WHAT IS NEEDED ▸ Isolate every line in the data with the string "Hset" and copy it.

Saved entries
___

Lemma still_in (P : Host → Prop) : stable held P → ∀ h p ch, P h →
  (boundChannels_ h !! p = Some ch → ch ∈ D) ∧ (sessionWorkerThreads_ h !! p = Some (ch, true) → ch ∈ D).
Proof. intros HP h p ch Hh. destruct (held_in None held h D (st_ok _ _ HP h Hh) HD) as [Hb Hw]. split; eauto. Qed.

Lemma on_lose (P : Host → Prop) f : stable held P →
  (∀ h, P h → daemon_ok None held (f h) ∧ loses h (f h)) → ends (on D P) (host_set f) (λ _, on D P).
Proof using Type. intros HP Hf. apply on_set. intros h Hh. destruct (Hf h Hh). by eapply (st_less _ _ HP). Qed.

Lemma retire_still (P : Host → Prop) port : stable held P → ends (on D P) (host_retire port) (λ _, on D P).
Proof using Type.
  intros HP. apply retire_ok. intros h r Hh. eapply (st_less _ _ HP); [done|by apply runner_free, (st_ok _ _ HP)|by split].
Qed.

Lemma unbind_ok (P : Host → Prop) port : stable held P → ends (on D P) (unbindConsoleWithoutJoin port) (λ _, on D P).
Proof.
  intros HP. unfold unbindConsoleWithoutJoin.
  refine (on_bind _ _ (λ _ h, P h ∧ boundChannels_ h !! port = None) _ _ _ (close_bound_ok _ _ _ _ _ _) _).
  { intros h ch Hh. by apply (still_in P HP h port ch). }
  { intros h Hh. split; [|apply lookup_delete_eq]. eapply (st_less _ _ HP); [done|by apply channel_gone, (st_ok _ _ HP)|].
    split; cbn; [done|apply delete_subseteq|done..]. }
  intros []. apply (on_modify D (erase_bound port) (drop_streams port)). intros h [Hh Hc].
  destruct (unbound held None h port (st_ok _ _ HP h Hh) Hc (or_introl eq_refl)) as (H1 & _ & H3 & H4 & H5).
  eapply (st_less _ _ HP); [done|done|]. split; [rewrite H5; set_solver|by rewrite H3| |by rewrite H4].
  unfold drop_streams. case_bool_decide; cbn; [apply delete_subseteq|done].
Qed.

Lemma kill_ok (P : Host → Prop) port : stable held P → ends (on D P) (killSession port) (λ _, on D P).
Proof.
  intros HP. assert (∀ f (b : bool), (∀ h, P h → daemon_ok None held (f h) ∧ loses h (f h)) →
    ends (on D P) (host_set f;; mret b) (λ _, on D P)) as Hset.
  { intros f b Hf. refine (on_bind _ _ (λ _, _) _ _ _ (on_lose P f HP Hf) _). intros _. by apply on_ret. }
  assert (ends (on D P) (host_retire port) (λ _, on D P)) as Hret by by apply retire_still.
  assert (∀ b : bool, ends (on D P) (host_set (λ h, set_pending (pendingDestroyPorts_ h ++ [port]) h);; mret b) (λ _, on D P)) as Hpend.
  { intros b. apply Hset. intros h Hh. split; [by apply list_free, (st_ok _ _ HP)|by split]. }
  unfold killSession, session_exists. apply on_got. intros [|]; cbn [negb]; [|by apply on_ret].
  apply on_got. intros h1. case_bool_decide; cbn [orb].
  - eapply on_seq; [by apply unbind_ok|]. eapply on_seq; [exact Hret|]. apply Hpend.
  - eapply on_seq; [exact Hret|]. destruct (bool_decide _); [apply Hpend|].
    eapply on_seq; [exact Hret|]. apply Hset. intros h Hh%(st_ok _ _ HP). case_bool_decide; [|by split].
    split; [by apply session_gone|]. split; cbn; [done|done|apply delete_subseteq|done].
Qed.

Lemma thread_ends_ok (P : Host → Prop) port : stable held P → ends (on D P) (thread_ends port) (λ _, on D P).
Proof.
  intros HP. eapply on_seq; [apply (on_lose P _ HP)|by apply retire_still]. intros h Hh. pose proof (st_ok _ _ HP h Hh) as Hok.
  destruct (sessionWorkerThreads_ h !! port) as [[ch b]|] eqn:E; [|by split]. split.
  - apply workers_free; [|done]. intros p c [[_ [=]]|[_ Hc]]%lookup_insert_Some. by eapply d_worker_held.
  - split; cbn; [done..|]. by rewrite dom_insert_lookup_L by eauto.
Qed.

___

EXPECTED ANSWER ▸
    ends (on D P) (host_set f;; mret b) (λ _, on D P)) as Hset.
  { intros b. apply Hset. intros h Hh. split; [by apply list_free, (st_ok _ _ HP)|by split]. }
    eapply on_seq; [exact Hret|]. apply Hset. intros h Hh%(st_ok _ _ HP). case_bool_decide; [|by split].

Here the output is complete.